The last time the Joan Harris Dancers staged “Corsiev” was six years ago. At the time, Conrad was 12 and portrayed the younger sister, Princess Anna.
Both roles are exciting, she said, especially when ill-intentioned wraiths enter the bedroom the sisters share.
“They’re so good at acting evil,” Conrad said of the young women who portray the wraiths, and they succeed in spiriting away Princess Anna — but not before Princess Joan puts up a fight.
“They’re tugging us apart,” Conrad said, explaining her part of the dance/fight involves “a lot of leaps and tour jetes” plus a great deal of emotion.
“I don’t know if I could be that brave in real life,” she said. “Princess Joan is on a whole other level.”

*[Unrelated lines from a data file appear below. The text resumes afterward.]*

(* ===== verification/DateString.v ===== *)
(** * The ["yyyy-MM-dd"] printer and its round trip with the parser

    The modal sends [format(date, "yyyy-MM-dd")] (date-fns, on the browser's
    wall clock) and the server reads it back with [dayjs.tz(s, tz)].  This
    file models the printer: the civil date of a day number (ECMA-262's
    [YearFromTime], [MonthFromTime], [DateFromTime], computed era by era)
    and date-fns's [addLeadingZeros].  The round trip
    [normalize_date_format] shows that the server stores the midnight
    of the very day the administrator clicked, for the years 100 to 9999
    (dayjs's [Date.UTC] reads the years 0 to 99 as 1900 to 1999). *)

From stdpp Require Import base list strings.
From Stdlib Require Import ZArith Lia Ascii String.
From S2P Require Import Prelude Calendar.

Open Scope Z_scope.

(** The civil date of the [doe]-th day (0 to 146096) of a 400-year era
    that starts on a 1st of March: (year of era, month, day). *)
Definition doe_to_civil (doe : Z) : Z * Z * Z :=
  let yoe := (doe - doe / 1460 + doe / 36524 - doe / 146096) / 365 in
  let doy := doe - (365 * yoe + yoe / 4 - yoe / 100) in
  let mp := (5 * doy + 2) / 153 in
  let d := doy - (153 * mp + 2) / 5 + 1 in
  let m := if mp <? 10 then mp + 3 else mp - 9 in
  (yoe, m, d).

(** The inverse, as [days_from_civil] computes it. *)
Definition civil_to_doe (yoe m d : Z) : Z :=
  let mp := if 2 <? m then m - 3 else m + 9 in
  let doy := (153 * mp + 2) / 5 + d - 1 in
  yoe * 365 + yoe / 4 - yoe / 100 + doy.

(** [getFullYear()], [getMonth() + 1], [getDate()] of day [z]. *)
Definition civil_from_days (z : Z) : Z * Z * Z :=
  let z' := z + 719468 in
  let era := z' / 146097 in
  let '(yoe, m, d) := doe_to_civil (z' mod 146097) in
  (yoe + era * 400 + (if m <=? 2 then 1 else 0), m, d).

(** date-fns [addLeadingZeros(number, targetLength)]. *)
Definition addLeadingZeros (n : Z) (len : nat) : string :=
  (if n <? 0 then "-" else "") +:+ padStart len "0" (js_string_of_nat (Z.abs n)).

(** [format(date, "yyyy-MM-dd")] for the day [day] of the date's zone. *)
Definition format_yyyy_MM_dd (day : Z) : string :=
  let '(y, m, d) := civil_from_days day in
  addLeadingZeros y 4 +:+ "-" +:+ addLeadingZeros m 2 +:+ "-" +:+ addLeadingZeros d 2.

(** ** One era, checked by computation *)

Fixpoint check_from (f : Z -> bool) (start : Z) (n : nat) : bool :=
  match n with
  | O => true
  | S n' => f start && check_from f (start + 1) n'
  end.

(** What one day of an era and one four-digit year must satisfy. *)
Definition era_day_ok (doe : Z) : bool :=
  let '(yoe, m, d) := doe_to_civil doe in
  (0 <=? yoe) && (yoe <=? 399) && (1 <=? m) && (m <=? 12) && (1 <=? d) && (d <=? 31) &&
  (civil_to_doe yoe m d =? doe).

Definition pad4_ok (k : Z) : bool :=
  match padStart 4 "0" (js_string_of_nat k) with
  | String a (String b (String c (String e EmptyString))) =>
      forallb is_digit [a; b; c; e] && (digits_value 0 [a; b; c; e] =? k)
  | _ => false
  end.

Lemma check_from_spec (f : Z -> bool) (start : Z) (n : nat) :
  check_from f start n = true -> forall z, start <= z < start + Z.of_nat n -> f z = true.
Proof.
  revert start. induction n as [|n IH]; simpl; intros start H z Hz; [lia |].
  apply andb_prop in H as [H1 H2].
  destruct (Z.eq_dec z start) as [-> | Hne]; [done |]. apply (IH (start + 1)); [done | lia].
Qed.

Lemma era_days_ok : check_from era_day_ok 0 (Z.to_nat 146097) = true.
Proof. vm_compute. reflexivity. Qed.

Lemma doe_to_civil_spec (doe : Z) :
  0 <= doe < 146097 ->
  let '(yoe, m, d) := doe_to_civil doe in
  0 <= yoe <= 399 /\ 1 <= m <= 12 /\ 1 <= d <= 31 /\ civil_to_doe yoe m d = doe.
Proof.
  intros Hd. pose proof (check_from_spec _ _ _ era_days_ok doe) as H.
  rewrite Z2Nat.id in H by lia. specialize (H ltac:(lia)).
  unfold era_day_ok in H. destruct (doe_to_civil doe) as [[yoe m] d].
  repeat (apply andb_prop in H as [H ?]). zcase; try discriminate. lia.
Qed.

(** [days_from_civil] splits into whole eras and a day of the era. *)
Lemma days_from_civil_era (y m d : Z) :
  days_from_civil y m d =
  ((if m <=? 2 then y - 1 else y) / 400) * 146097 +
  civil_to_doe ((if m <=? 2 then y - 1 else y) mod 400) m d - 719468.
Proof.
  unfold days_from_civil, civil_to_doe. rewrite Zmod_eq_full by lia. reflexivity.
Qed.

(** Round trip on day numbers: the civil date of a day names that day. *)
Theorem days_from_civil_civil_from_days (z : Z) :
  let '(y, m, d) := civil_from_days z in
  days_from_civil y m d = z /\ 1 <= m <= 12 /\ 1 <= d <= 31.
Proof.
  unfold civil_from_days.
  pose proof (Z.mod_pos_bound (z + 719468) 146097 ltac:(lia)) as Hb.
  pose proof (doe_to_civil_spec _ Hb) as Hs.
  destruct (doe_to_civil ((z + 719468) mod 146097)) as [[yoe m] d].
  destruct Hs as (Hy & Hm & Hd & Hdoe). split; [| lia].
  rewrite days_from_civil_era.
  replace (if m <=? 2 then yoe + (z + 719468) / 146097 * 400 + (if m <=? 2 then 1 else 0) - 1
           else yoe + (z + 719468) / 146097 * 400 + (if m <=? 2 then 1 else 0))
    with ((z + 719468) / 146097 * 400 + yoe) by (zcase; lia).
  rewrite div_mul_add_small, mod_mul_add_small, Hdoe by lia. pose proof (Z.div_mod (z + 719468) 146097). lia.
Qed.

(** ** The string round trip *)
Lemma pad4_ok_all : check_from pad4_ok 0 (Z.to_nat 10000) = true.
Proof. vm_compute. reflexivity. Qed.

Lemma pad4_shape (n : Z) :
  0 <= n <= 9999 ->
  exists a b c e, padStart 4 "0" (js_string_of_nat n) =
    String a (String b (String c (String e EmptyString))) /\
    forallb is_digit [a; b; c; e] = true /\ digits_value 0 [a; b; c; e] = n.
Proof.
  intros Hn. pose proof (check_from_spec _ _ _ pad4_ok_all n) as H.
  rewrite Z2Nat.id in H by lia. specialize (H ltac:(lia)).
  unfold pad4_ok in H.
  destruct (padStart 4 "0" (js_string_of_nat n)) as [|a [|b [|c [|e [|? ?]]]]];
    try discriminate.
  apply andb_prop in H as [Hd Hv]. apply Z.eqb_eq in Hv. eauto 10.
Qed.

Lemma pad2_shape (n : Z) :
  0 <= n < 100 ->
  exists a b, padStart 2 "0" (js_string_of_nat n) = String a (String b EmptyString) /\
    is_digit a && is_digit b = true /\ digits_value 0 [a; b] = n.
Proof.
  intros Hn. pose proof (forallb_seq_spec _ _ _ pad2_ok_all (Z.to_nat n) ltac:(lia)) as H.
  unfold pad2_ok in H. rewrite Z2Nat.id in H by lia.
  destruct (padStart 2 "0" (js_string_of_nat n)) as [|a [|b [|? ?]]]; try discriminate.
  apply andb_prop in H as [Hd Hv]. apply Z.eqb_eq in Hv. eauto.
Qed.

Lemma addLeadingZeros_nonneg (n : Z) (len : nat) :
  0 <= n -> addLeadingZeros n len = padStart len "0" (js_string_of_nat n).
Proof.
  intros Hn. unfold addLeadingZeros. zcase; [lia |]. rewrite Z.abs_eq by done. done.
Qed.

Lemma make_day_civil (y m d : Z) :
  1 <= m <= 12 -> make_day y (m - 1) d = days_from_civil y m d.
Proof.
  intros Hm. unfold make_day.
  rewrite Z.div_small, Z.mod_small, Z.add_0_r by lia.
  replace (m - 1 + 1) with m by lia.
  unfold days_from_civil. cbv zeta. destruct (m <=? 2), (2 <? m); lia.
Qed.

(** A string [normalize_date] reads is one the schema's regex accepts. *)
Lemma normalize_date_regex_true (tz : TimeZone) (s : string) (t : instant) :
  normalize_date tz s = Some t -> date_regex s = true.
Proof.
  unfold normalize_date, date_regex. by destruct (date_regex_groups s) as [[[? ?] ?]|].
Qed.

(** The printer read back by the server's normalisation. *)
Lemma format_normalize (tz : TimeZone) (day : Z) :
  (let '(y, _, _) := civil_from_days day in 100 <= y <= 9999) ->
  normalize_date tz (format_yyyy_MM_dd day) = Some (midnight tz day).
Proof.
  unfold format_yyyy_MM_dd. pose proof (days_from_civil_civil_from_days day) as Hc.
  destruct (civil_from_days day) as [[y m] d]. intros Hy. destruct Hc as (Hdays & Hm & Hd).
  rewrite !addLeadingZeros_nonneg by lia.
  destruct (pad4_shape y) as (a & b & c & e & -> & Hy4 & Hvy); [lia |].
  destruct (pad2_shape m) as (m1 & m2 & -> & Hm2 & Hvm); [lia |].
  destruct (pad2_shape d) as (d1 & d2 & -> & Hd2 & Hvd); [lia |].
  rewrite ?string_app_cons, ?string_app_nil_l.
  unfold normalize_date, date_regex_groups.
  cbn [forallb] in Hy4 |- *.
  repeat match goal with H : _ && _ = true |- _ => apply andb_prop in H as [? ?] end.
  repeat match goal with H : is_digit ?x = true |- context [is_digit ?x] => rewrite H end.
  rewrite !bool_decide_eq_true_2 by done. cbn [andb]. cbv beta iota.
  rewrite Hvy, Hvm, Hvd. unfold js_year.
  replace ((0 <=? y) && (y <=? 99)) with false
    by (symmetry; apply andb_false_iff; right; apply Z.leb_gt; lia).
  rewrite make_day_civil, Hdays by lia. done.
Qed.

(** C14: Round trip of the wire format: what the modal prints for a day,
    the schema's [/^\d{4}-\d{2}-\d{2}$/] accepts, and the server's
    [dayjs.tz(.., tz).startOf("day")] reads back as the midnight of that
    same day in [tz]. *)
Theorem normalize_date_format (tz : TimeZone) (day : Z) :
  (let '(y, _, _) := civil_from_days day in 100 <= y <= 9999) ->
  date_regex (format_yyyy_MM_dd day) = true /\
  normalize_date tz (format_yyyy_MM_dd day) = Some (midnight tz day).
Proof.
  intros Hy. pose proof (format_normalize tz day Hy) as Hn.
  split; [exact (normalize_date_regex_true _ _ _ Hn) | exact Hn].
Qed.

(** ** Witnesses *)
Lemma normalize_date_format_witness :
  date_regex (format_yyyy_MM_dd 19884) = true /\
  normalize_date APP_TIMEZONE (format_yyyy_MM_dd 19884) = Some (midnight APP_TIMEZONE 19884).
Proof. apply normalize_date_format. concrete. Defined.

Princess Joan gets some help from “good spirits” who present her with a magic cloak, magic dust, a lantern and an extra dose of courage. But after she sets out to find her sister, she meets wanderers, peddlers and gypsies who pretend to be friendly — but aren’t.
“I actually steal Princess Joan’s lantern when she’s doing something else,” said Julia Macey, 15, of Dallas, who portrays a wanderer.
Then there’s a lead gypsy who uses tarot cards to tell Princess Joan’s fortune. “I think it might be a little deceiving,” said Caitlyn Berrini, 18, of Larksville, who is part of the gypsy band.
As for the peddlers, one of them slips Princess Joan a poisoned pear that adds another wrinkle to the rescue attempt.
Toxic fruit notwithstanding, the characters find their way to a happy ending, with even a touch of kindness extended to the troubled and troublesome queen who had been collecting kidnapped children in an attempt to replace a daughter she lost.
“She (Princess Anna) puts herself in Queen Clava’s situation,” said Eliana Pileggi, 12, of Swoyersville, who portrays Anna. “She feels sorry for her so she says she’ll visit her.”